Curtis needs support for basic things like food, transportation, utilities--and he is trying to raise money to buy a computer-generated speech synthesizer, having lost his speaking voice to the tumor. Join us for a benefit for Curtis on Friday May 31, 7 PM, at Take Another Look Books on Rainier Ave. in beautiful Columbia City (see details in the Activist Calendar.) Several ETS! volunteers will share their writing, including co-editor Geov Parrish and production ace Lance Scott; the Underwires will sing a cappella harmonies; plus many Surprize Guests! If you can't be there, please send donations or your tax deductible check, made out to "The Turning Institute." Send it c/o ETS!, PO Box 85541, Seattle, WA 98145.

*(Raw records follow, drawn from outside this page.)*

Lemma never_written_no_conflict events st h d :
  store_ok events st -> identity_history st = Some h ->
  history_MightContain h (swd_ref d) = false -> ~ conflicting events d.
Proof.
  intros (_ & _ & _ & Hh & _) E Hc (e & He & _). rewrite E in Hh.
  destruct Hh as [_ Hin]. apply elem_of_history in He as [He Hre].
  specialize (Hin e He). congruence.
Qed.

Lemma select_pending_ok events st deps :
  store_ok events st ->
  (exists d, d ∈ deps /\ visible_seq st < swd_snapshot_seq d /\
     select_pending st deps = Fail exceeds_visible) \/
  (exists pending, (forall d, d ∈ deps -> swd_snapshot_seq d <= visible_seq st) /\
     select_pending st deps = Ok pending /\
     (forall d, d ∈ pending -> d ∈ deps) /\
     forall d, d ∈ deps -> d ∈ pending \/ ~ conflicting events d).
Proof.
  intros Hst. induction deps as [|d deps IH].
  { right. exists []. split_and!; try done; intros d Hd; by apply not_elem_of_nil in Hd. }
  cbn. destruct (Z.ltb_spec (visible_seq st) (swd_snapshot_seq d)) as [Hx|Hx].
  { left. exists d. by split; [left|]. }
  destruct IH as [(x & ? & ? & E)|(pending & Hv & E & Hsub & Hcov)]; rewrite E.
  { left. exists x. by split; [right|]. }
  cbn beta iota delta [mbind StatusOr_bind].
  right. eexists. split_and!; [|done| |].
  - intros x [->|?]%elem_of_cons; auto.
  - intros x Hxp. case_match; [right; by apply Hsub|].
    apply elem_of_cons in Hxp as [->|?]; [by left|right; by apply Hsub].
  - intros x [->|Hxd]%elem_of_cons.
    2: { destruct (Hcov x Hxd); [left|by right]. case_match; [done|by right]. }
    destruct (_ || _) eqn:Hskip; [right|left; by left].
    apply orb_true_iff in Hskip as [Hs|Hs].
    + destruct (recent_fact_write_index st) as [index|] eqn:Er; [|done].
      by eapply unchanged_no_conflict.
    + destruct (identity_history st) as [h|] eqn:Eh; [|done].
      apply negb_true_iff in Hs. by eapply never_written_no_conflict.
Qed.
(* ===== verification/Scan.v ===== *)
(** * Scan: scans and lookups over a snapshot

    Models further readers of [src/storage/rocks/rocks_adapter.cc]: the scan of a
    prefix with bounds on the entity, the scan of one family over all partitions,
    batched temporal neighborhoods, and the lookups of edge identities and property
    definitions.  A visitor is a function on the state it collects into; what it did
    before it returned an error stays done, so a scan gives the state with the status.
    Reads without a memory budget are modelled, as in [FactStore]. *)

From S2P Require Import Prelude Status Crc32c Wire Value Fact FactCodec MetaCodec.
From S2P Require Import Temporal FactStore CommitBatch PreparedCodec GroupCommit Bloom.
From S2P Require Import RecentWrites ValidationCache Accelerators Conflict.

(** ** Prefixes and bounds *)

Record FactPrefix := mkFactPrefix {
  prefix_part_id : Z;
  prefix_family : FactFamily;
  prefix_property_id : Z;
  prefix_entity_id : option Z
}.

Definition FactPrefix_Exact (ref : FactRef) : FactPrefix :=
  mkFactPrefix (ref_part_id ref) (ref_family ref) (ref_property_id ref)
    (Some (ref_entity_id ref)).

Definition FactPrefix_Family (part_id : Z) (family : FactFamily) (property_id : Z)
  : FactPrefix := mkFactPrefix part_id family property_id None.

Definition FactPrefix_Validate (p : FactPrefix) : Status :=
  let representative :=
    mkFactRef (prefix_part_id p) (prefix_family p) (prefix_property_id p)
      (match prefix_entity_id p with Some e => e | None => 1 end) in
  if negb (status_ok (FactRef_Validate representative)) then
    InvalidArgument "fact prefix" "invalid family or property ID"
  else if opt_test (prefix_entity_id p) (fun e => e =? 0) then
    InvalidArgument "fact prefix" "zero entity ID"
  else StatusOK.

Record FactScanBounds := mkFactScanBounds {
  entity_id_min : option Z;
  entity_id_max : option Z
}.

Definition no_bounds : FactScanBounds := mkFactScanBounds None None.

(** ** Visitors *)

Definition Visitor (St A : Type) : Type := St -> A -> St * Status.

(** Goes on when all went well so far. *)
Definition and_then {St} (r : St * Status) (k : St -> St * Status) : St * Status :=
  match r with
  | (state, StatusOK) => k state
  | (state, s) => (state, s)
  end.

(** A call of the visitor per element, until one fails. *)
Fixpoint visit {St A} (visitor : Visitor St A) (state : St) (l : list A) : St * Status :=
  match l with
  | [] => (state, StatusOK)
  | a :: l' => and_then (visitor state a) (fun state => visit visitor state l')
  end.

(** The value of a call that may fail with the state as it is. *)
Definition with_value {St A} (state : St) (r : StatusOr A) (k : A -> St * Status)
  : St * Status :=
  match r with Ok a => k a | Fail s => (state, s) end.

(** ** The scan of a prefix *)

Section scan.

Context {St : Type} (visitor : Visitor St FactEvent) (snapshot_seq : Z).

(** A version that the snapshot sees is decoded and visited. *)
Definition visit_entry (state : St) (key : DecodedFactKey) (value : list byte)
  : St * Status :=
  if kMaxFactValuePayloadBytes + 64 <? Z.of_nat (length value) then
    (state, Corruption "fact scan" "oversized fact value")
  else
    with_value state
      (DecodeFactValue (key_ref key) (key_valid_from key) (key_commit_seq key) value)
      (visitor state).

Fixpoint scan_loop (bounds : FactScanBounds) (state : St) (entries : column_family)
  : St * Status :=
  match entries with
  | [] => (state, StatusOK)
  | (k, v) :: entries' =>
      with_value state (DecodeFactKey k) (fun key =>
        let entity := ref_entity_id (key_ref key) in
        if opt_test (entity_id_min bounds) (fun m => entity <? m) then
          scan_loop bounds state entries'
        else if opt_test (entity_id_max bounds) (fun m => m <? entity) then (state, StatusOK)
        else if snapshot_seq <? key_commit_seq key then scan_loop bounds state entries'
        else and_then (visit_entry state key v) (fun state => scan_loop bounds state entries'))
  end.

(** The rows of one family in one partition. *)
Fixpoint family_rows (state : St) (entries : column_family) : St * Status :=
  match entries with
  | [] => (state, StatusOK)
  | (k, v) :: entries' =>
      with_value state (DecodeFactKey k) (fun key =>
        if key_commit_seq key <=? snapshot_seq then
          and_then (visit_entry state key v) (fun state => family_rows state entries')
        else family_rows state entries')
  end.

End scan.

Definition Scan {St} (snapshot : StoreSnapshot) (prefix : FactPrefix)
    (bounds : FactScanBounds) (visitor : Visitor St FactEvent) (state : St)
  : St * Status :=
  if negb (snapshot_owned snapshot) then
    (state, InvalidArgument "fact scan" "snapshot belongs to another store")
  else
    and_then (state, FactPrefix_Validate prefix) (fun state =>
    if match entity_id_min bounds, entity_id_max bounds with
       | Some lo, Some hi => hi <? lo
       | _, _ => false
       end
    then (state, InvalidArgument "fact scan" "invalid entity range")
    else if match prefix_entity_id prefix with
            | Some e => opt_test (entity_id_min bounds) (fun m => e <? m)
                        || opt_test (entity_id_max bounds) (fun m => m <? e)
            | None => false
            end
    then (state, StatusOK)
    else
      let seek_entity :=
        match prefix_entity_id prefix with
        | Some e => Some e
        | None => entity_id_min bounds
        end in
      let encode := EncodeFactIdentityPrefix (prefix_part_id prefix)
                      (prefix_family prefix) (prefix_property_id prefix) in
      scan_loop visitor (snapshot_commit_seq snapshot) bounds state
        (while_prefix (encode (prefix_entity_id prefix))
           (Seek (encode seek_entity) (snapshot_facts snapshot)))).

(** ** The scan of a family *)

(** [encoded.resize(kEncodedFactKeyBytes, '\0')] before the seek. *)
Definition pad_key (prefix : list byte) : list byte :=
  take kEncodedFactKeyBytes (prefix ++ replicate (kEncodedFactKeyBytes - length prefix) (z2b 0)).

Definition seek_prefix_at (prefix : list byte) (cf : column_family)
  : StatusOr column_family :=
  if bool_decide (prefix = []) || (kEncodedFactKeyBytes <? length prefix)%nat then
    Fail (Corruption "fact scan" "invalid family scan prefix")
  else Ok (Seek (pad_key prefix) cf).

Definition read_part (key : list byte) : Z := be_value 4 (take 4 (drop 1 key)).

Definition append_part (prefix : list byte) (part : Z) : list byte :=
  prefix ++ be_bytes 4 part.

(** One partition per round; the iterator is where it was sought last. *)
Fixpoint scan_parts {St} (fuel : nat) (visitor : Visitor St FactEvent)
    (snapshot_seq : Z) (family : FactFamily) (cf : column_family) (state : St)
    (entries : column_family) : option (St * Status) :=
  match fuel, entries with
  | _, [] => Some (state, StatusOK)
  | O, _ => None
  | S fuel', (k, _) :: _ =>
      if (length k <? kEncodedFactKeyBytes)%nat then
        Some (state, Corruption "fact scan" "invalid fact key")
      else
        let version := take 1 k in
        let part := read_part k in
        let family_prefix := append_part version part ++ [z2b (FactFamily_to_u8 family)] in
        match
          with_value state (seek_prefix_at family_prefix cf) (fun rows =>
            family_rows visitor snapshot_seq state (while_prefix family_prefix rows))
        with
        | (state, StatusOK) =>
            if part =? 2 ^ 32 - 1 then Some (state, StatusOK)
            else
              match seek_prefix_at (append_part version (part + 1)) cf with
              | Fail s => Some (state, s)
              | Ok entries =>
                  scan_parts fuel' visitor snapshot_seq family cf state entries
              end
        | (state, s) => Some (state, s)
        end
  end.

Definition ScanFamily {St} (snapshot : StoreSnapshot) (family : FactFamily)
    (visitor : Visitor St FactEvent) (state : St) : option (St * Status) :=
  if negb (snapshot_owned snapshot) then
    Some (state, InvalidArgument "fact scan" "snapshot belongs to another store")
  else
    let cf := snapshot_facts snapshot in
    scan_parts (S (length cf)) visitor (snapshot_commit_seq snapshot) family cf state cf.

(** ** Batched neighborhoods *)

Record TemporalNeighborhoodQuery := mkTemporalNeighborhoodQuery {
  query_ref : FactRef;
  query_valid_time : Z
}.

(** The order of the queries: by part, family, property and entity. *)
Definition query_key (q : TemporalNeighborhoodQuery) : Z * Z * Z * Z :=
  let r := query_ref q in
  (ref_part_id r, FactFamily_to_u8 (ref_family r), ref_property_id r, ref_entity_id r).

Definition tuple4_less (a b : Z * Z * Z * Z) : bool :=
  let '(a1, a2, a3, a4) := a in
  let '(b1, b2, b3, b4) := b in
  if a1 =? b1 then
    if a2 =? b2 then
      if a3 =? b3 then a4 <? b4 else a3 <? b3
    else a2 <? b2
  else a1 <? b1.

Definition ReadTemporalNeighborhoods (might_contain : option (FactRef -> bool))
    (snapshot : StoreSnapshot) (queries : list TemporalNeighborhoodQuery)
  : StatusOr (list TemporalNeighborhood) :=
  match queries with
  | [] => Ok []
  | _ =>
      if negb (snapshot_owned snapshot) then
        Fail (InvalidArgument "temporal neighborhood" "snapshot belongs to another store")
      else
        _ ← loop (fun _ q => check (FactRef_Validate (query_ref q))) tt queries;
        let order := stable_sort
          (fun a b => tuple4_less (query_key a.2) (query_key b.2))
          (zip (seq 0 (length queries)) queries) in
        loop (fun neighborhoods '(index, q) =>
                n ← ReadTemporalNeighborhood might_contain (snapshot_facts snapshot)
                      (query_ref q) (query_valid_time q) (snapshot_commit_seq snapshot);
                Ok (<[index := n]> neighborhoods))
             (replicate (length queries) (mkTemporalNeighborhood None None None)) order
  end.

(** ** Lookups *)

Definition ReadEdgeIdentity (snapshot : StoreSnapshot) (edge : EdgeRef)
  : StatusOr (option EdgeIdentity) :=
  fact ← Read snapshot (mkFactRef (edge_home_part_id edge) kEdgeIdentity 0
                          (edge_ref_id edge)) 0;
  match e ← fact; event_edge_identity e with
  | None => Fail (Corruption "edge identity"
                    "edge state lacks an authoritative identity fact")
  | Some i =>
      if bool_decide (edge_ref i = edge) then Ok (Some i)
      else Fail (Corruption "edge identity" "identity fact disagrees with key")
  end.

Definition LookupEdgeIdentity (snapshot : StoreSnapshot) (edge : EdgeRef)
  : StatusOr (option EdgeIdentity) :=
  if edge_ref_id edge =? 0 then Fail (InvalidArgument "edge identity" "zero edge ID")
  else
    let '(has_visible_edge_state, scanned) :=
      Scan snapshot (FactPrefix_Exact (EntityFact_Edge edge)) no_bounds
        (fun _ _ => (true, StatusOK)) false in
    _ ← check scanned;
    if negb has_visible_edge_state then Ok None else ReadEdgeIdentity snapshot edge.

(** The overload for a caller that has read the state of the edge already. *)
Definition LookupEdgeIdentity_observed (snapshot : StoreSnapshot) (edge : EdgeRef)
    (observed_edge_state : FactEvent) : StatusOr (option EdgeIdentity) :=
  if edge_ref_id edge =? 0 then Fail (InvalidArgument "edge identity" "zero edge ID")
  else if negb (bool_decide (event_ref observed_edge_state = EntityFact_Edge edge))
          || bool_decide (event_operation observed_edge_state = kDelete) then
    Fail (InvalidArgument "edge identity"
            "observed edge state does not match the lookup key")
  else if snapshot_commit_seq snapshot <? event_commit_seq observed_edge_state then
    Fail (InvalidArgument "edge identity" "observed edge state is newer than the snapshot")
  else ReadEdgeIdentity snapshot edge.

(** The catalog: the definitions of a property by their epochs, from 1. *)
Definition PropertySchemas : Type := gmap Z (list PropertyDefinition).

Definition LookupPropertyInSchemas (schemas : PropertySchemas) (property_id schema_epoch : Z)
  : StatusOr (option PropertyDefinition) :=
  if property_id =? 0 then
    Fail (InvalidArgument "property definition" "zero property ID")
  else
    match schemas !! property_id with
    | None | Some [] => Ok None
    | Some epochs =>
        if Z.of_nat (length epochs) <? schema_epoch then Ok None
        else if schema_epoch =? 0 then Ok (last epochs)
        else Ok (epochs !! Z.to_nat (schema_epoch - 1))
    end.

(** [catalog] is the one the epoch of the snapshot points to, null when absent. *)
Definition LookupProperty (snapshot : StoreSnapshot) (catalog : option PropertySchemas)
    (property_id schema_epoch : Z) : StatusOr (option PropertyDefinition) :=
  if negb (snapshot_owned snapshot) then
    Fail (InvalidArgument "property definition" "snapshot belongs to another store")
  else
    match catalog with
    | None => Fail (InvalidArgument "property definition"
                      "snapshot schema catalog is unavailable")
    | Some schemas => LookupPropertyInSchemas schemas property_id schema_epoch
    end.

(** ** Specification *)

(** The events a prefix scan is asked for. *)
Definition in_prefix (p : FactPrefix) (r : FactRef) : Prop :=
  ref_part_id r = prefix_part_id p /\ ref_family r = prefix_family p /\
  ref_property_id r = prefix_property_id p /\
  match prefix_entity_id p with Some e => ref_entity_id r = e | None => True end.

Definition at_least (lo : option Z) (entity : Z) : Prop :=
  match lo with Some lo => lo <= entity | None => True end.

Definition in_bounds (b : FactScanBounds) (entity : Z) : Prop :=
  at_least (entity_id_min b) entity /\
  match entity_id_max b with Some hi => entity <= hi | None => True end.

#[export] Instance in_prefix_dec p r : Decision (in_prefix p r).
Proof. unfold in_prefix. destruct (prefix_entity_id p); apply _. Defined.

Supporting activism also means supporting activists--see you Friday the 31st. -- Valerie Jean Rose

Another good reason to attend the "Lifeline!" benefit May 31 for Curtis Chappel--the indy bookstore that's generously providing the space, Take Another Look Books, will close its doors this summer. Damn, I hate it when the small local businesses I support can't survive an economic recession, while Boeing and corporate ranchers leech off of my tax dollars. Too bad AJ Bastarache, owner of TALB, didn't make huge campaign contributions to Patty and Maria...of course, if he changed the name to Take Another Look Books & STADIUM the WA state legislature would be called back into special session to raise $$ to keep the place open--or keep AJ from moving his business to San Diego.-VJR

Trevor Baumgartner is home safe and sound! Our stalwart ETS! reporter and volunteer, who at the time of his writing last issue was on the West Bank, has had an extraordinary two weeks since--being detained by the Israeli Army during a (successful) attempt by international activists to deliver much-needed food to then-besieged Palestinians at Bethlehem's Church of the Nativity; going on a nearly two-week hunger strike, including refusing water for six days, that left him and three other American activists near death; and finally being deported (after lengthy negotiations with Israeli authorities, the U.S. embassy, and countless other interested parties) and arriving back in Seattle, very weak but essentially safe and sound, over the weekend.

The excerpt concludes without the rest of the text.